Under current screening tools, about 25% to 40% of men are diagnosed with clinically insignificant disease, meaning the prostate cancer is slow growing and would most likely not have any significant damaging health effects. Yet, these men often still get treated, which leads to major costs for both the individual and the health care system. An additional 20% to 35% of men with prostate cancer diagnoses don’t get enough treatment, and often suffer relapse of the disease.
“We currently do not have accurate biomarkers to help determine the aggressiveness of prostate cancer that are not invasive,” said Paul Boutros, director of cancer data science for the UCLA Jonsson Comprehensive Cancer and senior author of the study.
The standard clinical care to determine whether someone has prostate cancer is to undergo a biopsy procedure. A needle is inserted into the prostate and a tiny piece of the prostate tissue, both normal and tumor cells, are removed. But that’s invasive and brings all sorts of clinical risks, Boutros said. Another way to detect prostate cancer is with a blood draw, which is less invasive but not always accurate. The easiest way to evaluate the prostate is to take a sample of the urine, since the prostate will always be shedding things into the urine as part of its natural biology, Boutros said.

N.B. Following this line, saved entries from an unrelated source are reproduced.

Lemma newline_indent_ascii (indent level : nat) :
  ascii_text (Json.newline_indent indent level) = true.
Proof.
  unfold Json.newline_indent, repeat_char.
  induction (indent * level)%nat as [|n IH]; [reflexivity | exact IH].
Qed.

Section DumpsAscii.
Variable float_repr : float -> str.
Hypothesis float_repr_ascii : forall f, ascii_text (float_repr f) = true.

Lemma floatstr_ascii (o : float) : ascii_text (Json.floatstr float_repr o) = true.
Proof.
  unfold Json.floatstr.
  destruct (is_nan o); [reflexivity|].
  destruct (is_infinity o); [destruct (ltb o zero); reflexivity|].
  apply float_repr_ascii.
Qed.

Lemma iterencode_ascii (v : value) (indent : nat) :
  forall level, ascii_text (Json.iterencode float_repr indent v level) = true.
Proof.
  induction v as [|b|n|f|s|items IH|items IH] using value_nested_ind; intros level.
  - reflexivity.
  - destruct b; reflexivity.
  - apply of_int_ascii.
  - apply floatstr_ascii.
  - apply encode_basestring_ascii_is_ascii.
  - destruct items as [|w rest]; [reflexivity|].
    apply Forall_cons in IH as [Hw Hrest].
    cbn [Json.iterencode].
    rewrite !ascii_text_app, !newline_indent_ascii, Hw.
    assert (ascii_text (lit "[") = true) as -> by reflexivity.
    assert (ascii_text (lit "]") = true) as -> by reflexivity.
    rewrite andb_true_r. cbn [andb].
    induction Hrest as [|x rest Hx Hrest IHrest]; [reflexivity|].
    cbn -[ascii_text app lit Json.iterencode Json.newline_indent].
    rewrite !ascii_text_app, newline_indent_ascii, Hx, IHrest. reflexivity.
  - destruct items as [|[k w] rest]; [reflexivity|].
    apply Forall_cons in IH as [Hw Hrest]. cbn [snd] in Hw.
    cbn [Json.iterencode].
    rewrite !ascii_text_app, !newline_indent_ascii, Hw, encode_basestring_ascii_is_ascii.
    assert (ascii_text (lit "{") = true) as -> by reflexivity.
    assert (ascii_text (lit "}") = true) as -> by reflexivity.
    assert (ascii_text (lit ": ") = true) as -> by reflexivity.
    rewrite andb_true_r. cbn [andb].
    induction Hrest as [|[k' x] rest Hx Hrest IHrest]; [reflexivity|].
    cbn [snd] in Hx.
    cbn -[ascii_text app lit Json.iterencode Json.newline_indent
          Json.encode_basestring_ascii].
    rewrite !ascii_text_app, newline_indent_ascii, encode_basestring_ascii_is_ascii,
      Hx, IHrest.
    reflexivity.
Qed.

End DumpsAscii.

Lemma dumps_ascii (float_repr : float -> str) (v : value) (indent : nat) :
  (forall f, ascii_text (float_repr f) = true) ->
  ascii_text (Json.dumps float_repr v indent) = true.
Proof. intros Hrepr. apply iterencode_ascii, Hrepr. Qed.

(** X9. A structured result is plain ASCII.  [json.dumps] runs with its
    default [ensure_ascii], so whenever a tool answers with a serialised
    mapping or sequence (the 204 message, the 400 message with whatever
    body it embeds, or a parsed JSON answer) the returned text holds only
    printable ASCII characters and line feeds, provided [float.__repr__]
    yields such text. *)
Theorem X9_structured_results_are_ascii
    (float_repr : float -> str) (c : call) (net : Transport)
    (req : Request) (resp : Response) :
  (forall f, ascii_text (float_repr f) = true) ->
  sent (call_tool float_repr c) net = [req] ->
  net req = Returns resp ->
  status_code resp = 204 \/ status_code resp = 400
  \/ (is_success resp = true /\
      contains (lit "json") (headers_get (headers resp) (lit "content-type") []) = true /\
      exists v, json resp = Parsed v /\ isinstance_dict_list v = true) ->
  exists s,
    result (call_tool float_repr c) net = Returns (VStr s) /\ ascii_text s = true.
Proof.
  intros Hrepr Hsent Hnet Hcase. open_run float_repr c Hsent. rewrite Hnet.
  destruct (Z.eq_dec (status_code resp) 204) as [E204|Hne].
  { rewrite awc_outcome_204 by assumption.
    eexists. split; [reflexivity|]. apply dumps_ascii, Hrepr. }
  destruct Hcase as [E|[E|(Hok & Hct & v & Hjson & Hv)]]; [contradiction| |].
  - rewrite awc_outcome_400 by assumption.
    eexists. split; [reflexivity|]. apply dumps_ascii, Hrepr.
  - rewrite awc_outcome_success by assumption.
    unfold decode_success. rewrite Hct, Hjson. cbn [tool_result]. rewrite Hv.
    eexists. split; [reflexivity|]. apply dumps_ascii, Hrepr.
Qed.

Lemma X9_witness :
  (forall f, ascii_text (sample_float_repr f) = true) /\
  sent (call_tool sample_float_repr (call_get_metar KTUS Omitted Omitted))
    (always (Returns bad_request_umlaut_response))
  = [awc_request (lit "metar")
       (<[lit "format" := VStr (lit "json")]> (<[lit "ids" := VStr KTUS]> ∅))] /\
  status_code bad_request_umlaut_response = 400 /\
  ascii_text (strip (text bad_request_umlaut_response)) = false /\
  exists s,
    result (call_tool sample_float_repr (call_get_metar KTUS Omitted Omitted))
      (always (Returns bad_request_umlaut_response)) = Returns (VStr s) /\
    ascii_text s = true.
Proof.
  assert (Hrepr : forall f, ascii_text (sample_float_repr f) = true)
    by (intros f; reflexivity).
  split; [exact Hrepr|]. split; [reflexivity|]. split; [reflexivity|].
  split; [reflexivity|].
  exact (X9_structured_results_are_ascii sample_float_repr
           (call_get_metar KTUS Omitted Omitted)
           (always (Returns bad_request_umlaut_response))
           _ bad_request_umlaut_response Hrepr eq_refl eq_refl
           (or_intror (or_introl eq_refl))).
Defined.

(** ** What "json" in the content type means *)

Lemma startswith_spec (p s : str) :
  startswith p s = true <-> exists t, s = p ++ t.
Proof.
  revert s. induction p as [|a p IH]; intros s; cbn [startswith].
  - split; [intros _; exists s; reflexivity | reflexivity].
  - destruct s as [|b s]; [split; [discriminate | intros [t E]; discriminate E]|].
    rewrite andb_true_iff, N.eqb_eq, IH. split.
    + intros [-> [t ->]]. exists t. reflexivity.
    + intros [t E]. injection E as -> ->. split; [reflexivity | exists t; reflexivity].
Qed.

Lemma contains_spec (sub s : str) :
  contains sub s = true <-> exists pre post, s = pre ++ sub ++ post.
Proof.
  induction s as [|c s IH]; cbn [contains]; rewrite orb_true_iff, startswith_spec.
  - split.
    + intros [[t E] | H]; [exists [], t; exact E | discriminate H].
    + intros (pre & post & E). left. destruct pre as [|d pre]; [|discriminate E].
      exists post. exact E.
  - rewrite IH. split.
    + intros [[t E] | (pre & post & E)].
      * exists [], t. exact E.
      * exists (c :: pre), post. cbn. rewrite E. reflexivity.
    + intros (pre & post & E). destruct pre as [|d pre].
      * left. exists post. exact E.
      * right. injection E as _ E. exists pre, post. exact E.
Qed.

(** X10. The body of a 2xx answer other than 204 is decoded as JSON exactly
    when the letters "json", in lower case and in a row, occur somewhere in
    the value of its content-type header: if the value splits as
    [pre ++ "json" ++ post] the result is what [resp.json()] gives, and if
    it has no such split the result is the trimmed body text. *)
Theorem X10_json_is_a_substring_test
    (endpoint : str) (params : gmap str value) (net : Transport)
    (req : Request) (resp : Response) :
  sent (_awc_get endpoint params) net = [req] ->
  net req = Returns resp ->
  is_success resp = true ->
  status_code resp <> 204 ->
  ((exists pre post,
      headers_get (headers resp) (lit "content-type") [] = pre ++ lit "json" ++ post) ->
   result (_awc_get endpoint params) net
   = match json resp with
     | Parsed v => Returns v
     | DecodeError info => Raises (OtherException info)
     end) /\
  (~ (exists pre post,
        headers_get (headers resp) (lit "content-type") [] = pre ++ lit "json" ++ post) ->
   result (_awc_get endpoint params) net = Returns (VStr (strip (text resp)))).
Proof.
  intros Hsent Hnet Hok Hne.
  unfold sent, result in *. rewrite awc_get_run in *. cbn [fst snd] in *.
  injection Hsent as <-. unfold after_get.
  rewrite Hnet, awc_outcome_success by assumption. unfold decode_success.
  split.
  - intros Hsplit. apply contains_spec in Hsplit. rewrite Hsplit. reflexivity.
  - intros Hnone.
    destruct (contains (lit "json") _) eqn:Hct; [|reflexivity].
    apply contains_spec in Hct. contradiction.
Qed.

Lemma X10_witness :
  sent (_awc_get (lit "metar")
          (<[lit "format" := VStr (lit "geojson")]> (<[lit "ids" := VStr KTUS]> ∅)))
    (always (Returns geojson_response))
  = [awc_request (lit "metar")
       (<[lit "format" := VStr (lit "geojson")]> (<[lit "ids" := VStr KTUS]> ∅))] /\
  is_success geojson_response = true /\
  status_code geojson_response <> 204 /\
  headers_get (headers geojson_response) (lit "content-type") []
  = lit "application/geo+" ++ lit "json" ++ [] /\
  result (_awc_get (lit "metar")
            (<[lit "format" := VStr (lit "geojson")]> (<[lit "ids" := VStr KTUS]> ∅)))
    (always (Returns geojson_response))
  = Returns (VDict [(lit "type", VStr (lit "FeatureCollection"));
                    (lit "features", VList [])]).
Proof.
  split; [reflexivity|]. split; [reflexivity|]. split; [discriminate|].
  split; [reflexivity|].
  refine (proj1 (X10_json_is_a_substring_test (lit "metar") _
                   (always (Returns geojson_response)) _ geojson_response
                   eq_refl eq_refl eq_refl _) _).
  - discriminate.
  - exists (lit "application/geo+"), []. reflexivity.
Defined.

Through a multidisciplinary team, the researchers were able to identify a biomarker using the microRNA in urine, which may give physicians insight into how far a tumor has spread and how it may best be treated. These small pieces of RNA that were used to develop the biomarker are involved in prostate cancer development and progression; influence how men respond to treatment; and are detectable in urine, making this detection tool a promising noninvasive option.
“We developed a three-stage experimental strategy that would maximize statistical and data science considerations to give us the best chance of finding a biomarker to predict prostate cancer aggressiveness,” said Boutros, who is also a professor of urology and human genetics at the David Geffen School of Medicine at UCLA.

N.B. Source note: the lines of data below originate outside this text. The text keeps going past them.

(** C8 as stated fails on the max boundary. With min = -33554432 (-2^25)
    and max = 1, max - min rounds to 33554432, so at 4 bits max is stored
    as 15 and read back as min + 1 * 33554432 = 0. The range [0, 3] at 23
    bits loses max as well: 3 * 8388607 / 3 rounds to 8388606.5 and is
    stored as 8388606. The min boundary is lost when max - min overflows:
    over [-FLT_MAX, FLT_MAX] min is stored as 0 and read back as
    min + 0 * infinity, a NaN, which the closing assertion of the reader
    rejects. *)
Lemma quantized_boundaries_counterexample :
  SFltb (f32_of_Z (-33554432)) (f32_of_Z 1) = true
  /\ (exists b',
        bitbuf_write_quantized_float libc_assert example_buffer 4
          (f32_of_Z (-33554432)) (f32_of_Z 1) (f32_of_Z 1) = Ret b'
        /\ exists rd',
          bitbuf_read_quantized_float libc_assert (fst (bitbuf_cursor_init b'))
            (cursor_at (write example_buffer)) 4
            (f32_of_Z (-33554432)) (f32_of_Z 1) = Ret (S754_zero false, rd'))
  /\ ~ quantized_returns libc_assert example_buffer 4
        (f32_of_Z (-33554432)) (f32_of_Z 1) (f32_of_Z 1)
  /\ SFltb (f32_of_Z 0) (f32_of_Z 3) = true
  /\ ~ quantized_returns libc_assert example_buffer 23
        (f32_of_Z 0) (f32_of_Z 3) (f32_of_Z 3)
  /\ SFltb (SFopp f32_max) f32_max = true
  /\ ~ quantized_returns libc_assert example_buffer 8
        (SFopp f32_max) f32_max (SFopp f32_max)
  /\ ~ quantized_returns no_trap example_buffer 8
        (SFopp f32_max) f32_max (SFopp f32_max).
Proof.
  split; [reflexivity|].
  split; [|split; [|split; [reflexivity|split; [|split; [reflexivity|split]]]]].
  - eexists. split; [vm_compute; reflexivity|].
    eexists. vm_compute. reflexivity.
  - intros (b' & q & rd' & Hw & Hr & Heq).
    vm_compute in Hw. injection Hw as <-.
    vm_compute in Hr. injection Hr as <- _. discriminate Heq.
  - intros (b' & q & rd' & Hw & Hr & Heq).
    vm_compute in Hw. injection Hw as <-.
    vm_compute in Hr. injection Hr as <- _. discriminate Heq.
  - intros (b' & q & rd' & Hw & Hr & Heq).
    vm_compute in Hw. injection Hw as <-.
    vm_compute in Hr. discriminate Hr.
  - intros (b' & q & rd' & Hw & Hr & Heq).
    vm_compute in Hw. injection Hw as <-.
    vm_compute in Hr. injection Hr as <- _. discriminate Heq.
Qed.
Lemma round_div_gt3 a b m e :
  0 < a < 2 ^ 53 → 0 < b < 2 ^ 53 → round_div a b = (m, e) →
  e <= 0 /\ (3 * 2 ^ (- e) < m ↔ 3 * b < a).
Proof.
  intros Ha Hb. rewrite round_div_safe by done. cbv zeta.
  pose proof (Z.log2_spec a ltac:(lia)) as Hla.
  pose proof (Z.log2_spec b ltac:(lia)) as Hlb.
  rewrite <-Z.add_1_r in Hla, Hlb.
  assert (Z.log2 a < 53) as Hla53 by (apply Z.log2_lt_pow2; lia).
  pose proof (Z.log2_nonneg a) as Hla0.
  pose proof (Z.log2_nonneg b) as Hlb0.
  set (la := Z.log2 a) in *. set (lb := Z.log2 b) in *.
  set (k0 := 52 + lb - la).
  replace (- (la - lb - 52)) with k0 by (unfold k0; lia).
  assert (0 <= k0) as Hk0 by (unfold k0; lia).
  assert (2 ^ la * 2 ^ k0 = 2 ^ 52 * 2 ^ lb) as Hlow.
  { rewrite <-!Z.pow_add_r by lia. f_equal. unfold k0. lia. }
  assert (2 ^ (la + 1) * 2 ^ k0 = 2 ^ 53 * 2 ^ lb) as Hhigh.
  { rewrite <-!Z.pow_add_r by lia. f_equal. unfold k0. lia. }
  assert (2 ^ (lb + 1) = 2 * 2 ^ lb) as Hlb1.
  { rewrite Z.pow_add_r by lia. lia. }
  assert (0 < 2 ^ k0) as Hp0 by (apply Z.pow_pos_nonneg; lia).
  assert (0 < 2 ^ lb) as Hplb by (apply Z.pow_pos_nonneg; lia).
  assert (2 ^ 52 * 2 ^ lb <= a * 2 ^ k0) as Hge by nia.
  destruct (a * 2 ^ k0 / b <? 2 ^ 52) eqn:Hq0.
  - apply Z.ltb_lt in Hq0.
    replace (- (la - lb - 52 - 1)) with (k0 + 1) by (unfold k0; lia).
    intros Heq. injection Heq as Hm He. split; [lia|].
    subst m. replace (- e) with (k0 + 1) by lia.
    apply round_core; [lia | lia | apply Z.pow_pos_nonneg; lia | |].
    + intros H. apply pow2_ge_51; [lia|exact H].
    + rewrite Z.pow_add_r by lia. change (2 ^ 1) with 2. nia.
  - apply Z.ltb_ge in Hq0.
    replace (- (la - lb - 52)) with k0 by (unfold k0; lia).
    intros Heq. injection Heq as Hm He. split; [lia|].
    subst m. replace (- e) with k0 by lia.
    apply round_core; [lia | lia | lia | |].
    + intros H. apply pow2_ge_51; [lia|exact H].
    + pose proof (Z.mul_div_le (a * 2 ^ k0) b ltac:(lia)). nia.
Qed.

Lemma round_div_normal a b m e :
  0 < a < 2 ^ 53 → 0 < b < 2 ^ 53 → round_div a b = (m, e) →
  ∃ j, 0 ≤ j ∧ e = - j ∧ 2 ^ 52 * b ≤ a * 2 ^ j < 2 ^ 53 * b
       ∧ m = (if (b <? 2 * ((a * 2 ^ j) mod b))
                 || ((2 * ((a * 2 ^ j) mod b) =? b) && Z.odd (a * 2 ^ j / b))
              then a * 2 ^ j / b + 1 else a * 2 ^ j / b).
Proof.
  intros Ha Hb. rewrite round_div_safe by done. cbv zeta.
  pose proof (Z.log2_spec a ltac:(lia)) as Hla.
  pose proof (Z.log2_spec b ltac:(lia)) as Hlb.
  rewrite <-Z.add_1_r in Hla, Hlb.
  assert (Z.log2 a < 53) as Hla53 by (apply Z.log2_lt_pow2; lia).
  pose proof (Z.log2_nonneg a) as Hla0.
  pose proof (Z.log2_nonneg b) as Hlb0.
  set (la := Z.log2 a) in *. set (lb := Z.log2 b) in *.
  set (k0 := 52 + lb - la).
  replace (- (la - lb - 52)) with k0 by (unfold k0; lia).
  assert (0 ≤ k0) as Hk0 by (unfold k0; lia).
  assert (2 ^ la * 2 ^ k0 = 2 ^ 52 * 2 ^ lb) as Hlow.
  { rewrite <-!Z.pow_add_r by lia. f_equal. unfold k0. lia. }
  assert (2 ^ (la + 1) * 2 ^ k0 = 2 ^ 53 * 2 ^ lb) as Hhigh.
  { rewrite <-!Z.pow_add_r by lia. f_equal. unfold k0. lia. }
  assert (2 ^ (lb + 1) = 2 * 2 ^ lb) as Hlb1.
  { rewrite Z.pow_add_r by lia. lia. }
  assert (0 < 2 ^ k0) as Hp0 by (apply Z.pow_pos_nonneg; lia).
  assert (0 < 2 ^ lb) as Hplb by (apply Z.pow_pos_nonneg; lia).
  assert (2 ^ 52 * 2 ^ lb ≤ a * 2 ^ k0) as Hge by nia.
  assert (a * 2 ^ k0 < 2 ^ 53 * 2 ^ lb) as Hlt by nia.
  destruct (a * 2 ^ k0 / b <? 2 ^ 52) eqn:Hq0.
  - apply Z.ltb_lt in Hq0.
    replace (- (la - lb - 52 - 1)) with (k0 + 1) by (unfold k0; lia).
    intros Heq. injection Heq as Hm He. exists (k0 + 1).
    split; [lia|]. split; [lia|]. split; [|done].
    rewrite Z.pow_add_r by lia. change (2 ^ 1) with 2.
    assert (a * 2 ^ k0 < 2 ^ 52 * b).
    { pose proof (Z.mul_succ_div_gt (a * 2 ^ k0) b ltac:(lia)). nia. }
    nia.
  - apply Z.ltb_ge in Hq0.
    replace (- (la - lb - 52)) with k0 by (unfold k0; lia).
    intros Heq. injection Heq as Hm He. exists k0.
    split; [lia|]. split; [lia|]. split; [|done].
    pose proof (Z.mul_div_le (a * 2 ^ k0) b ltac:(lia)). nia.
Qed.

To test the noninvasive application, the team worked with 149 men to create and validate a biomarker to show that it works well and could be used to predict the likelihood of an aggressive prostate cancer. Participants in the study were evaluated for at least three years, allowing researchers to fully understand how their cancer changed over time.
“Being able to go beyond just a snapshot in time is critical because you are able to focus in on the trends that are associated with the cancer, which is really the most important thing to distinguish in order to develop an accurate biomarker,” Boutros said.
The team found the biomarker was successful in identifying high-risk individuals and it achieved similar accuracy as compared with the invasive tissue-based tests. In the study, the test accurately identified 80% of aggressive cancers. The researchers estimate that about 50% of treatments were unnecessary and could have been avoided by using the noninvasive test.
“What this test does is gives the clinician, the patient and their caregivers confidence in their treatment plan,” Boutros said.
The study was published in the Journal of the National Cancer Institute.
Dr. Jouhyun Jeon from the Ontario Institute for Cancer Research is the study’s first author. Nineteen other authors contributed to this study and are listed in the journal article.
The study was supported by the Government of Ontario, the Movember Foundation, the Canadian Cancer Society, Prostate Cancer Canada; and by a grant from the National Cancer Institute’s Early Detection Research Network.